(** X20. The map is only ever told to move to the selected entity, at
    zoom 15, and only when both its coordinates are valid: whatever the
    sequence of actions, at most one of the two focus effects makes a call,
    and a selected entity whose latitude or longitude is zero or missing
    gets none. *)
Theorem focus_follows_valid_selection (actions : list Action) :
  let s := runActions actions initialState in
  (busFocus (selectedBus s) = None \/ driverFocus (selectedDriver s) = None)
  /\ (forall v, busFocus (selectedBus s) = Some v ->
        exists bus, selectedBus s = Some bus
                    /\ hasCoordinates bus = true
                    /\ v = {| center := (bus_latitude bus, bus_longitude bus); zoom := 15 |})
  /\ (forall v, driverFocus (selectedDriver s) = Some v ->
        exists driver, selectedDriver s = Some driver
                       /\ driverHasCoordinates driver = true
                       /\ v = {| center := (drv_latitude driver, drv_longitude driver);
                                 zoom := 15 |})
  /\ (forall bus, hasCoordinates bus = false ->
        busFocus (selectedBus (act (SelectBus (Some bus)) s)) = None
        /\ driverFocus (selectedDriver (act (SelectBus (Some bus)) s)) = None)
  /\ (forall driver, driverHasCoordinates driver = false ->
        driverFocus (selectedDriver (act (SelectDriver (Some driver)) s)) = None
        /\ busFocus (selectedBus (act (SelectDriver (Some driver)) s)) = None).
Proof.
  cbn zeta.
  destruct (runActions_exclusive actions) as [Hb | Hd].
  all: set (s := runActions actions initialState) in *.
  all: split; [rewrite ?Hb, ?Hd; cbn; auto |].
  all: split; [intros v Hv; unfold busFocus in Hv;
               destruct (selectedBus s) as [bus|]; [| discriminate];
               exists bus; unfold hasCoordinates;
               destruct (Js.truthy (bus_latitude bus) && Js.truthy (bus_longitude bus));
               [injection Hv as <-; auto | discriminate] |].
  all: split; [intros v Hv; unfold driverFocus in Hv;
               destruct (selectedDriver s) as [driver|]; [| discriminate];
               exists driver; unfold driverHasCoordinates;
               destruct (Js.truthy (drv_latitude driver) && Js.truthy (drv_longitude driver));
               [injection Hv as <-; auto | discriminate] |].
  all: split; [intros bus Hbus; cbn; unfold hasCoordinates in Hbus; rewrite Hbus; auto
              | intros driver Hdrv; cbn; unfold driverHasCoordinates in Hdrv;
                rewrite Hdrv; auto].
Qed.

• • • • • • •

Work instructions:
Look through the data above for the word "actions". Report each line where it occurs.

Finished exercise:
    sequence of actions, at most one of the two focus effects makes a call,
Theorem focus_follows_valid_selection (actions : list Action) :
  let s := runActions actions initialState in
  destruct (runActions_exclusive actions) as [Hb | Hd].
  all: set (s := runActions actions initialState) in *.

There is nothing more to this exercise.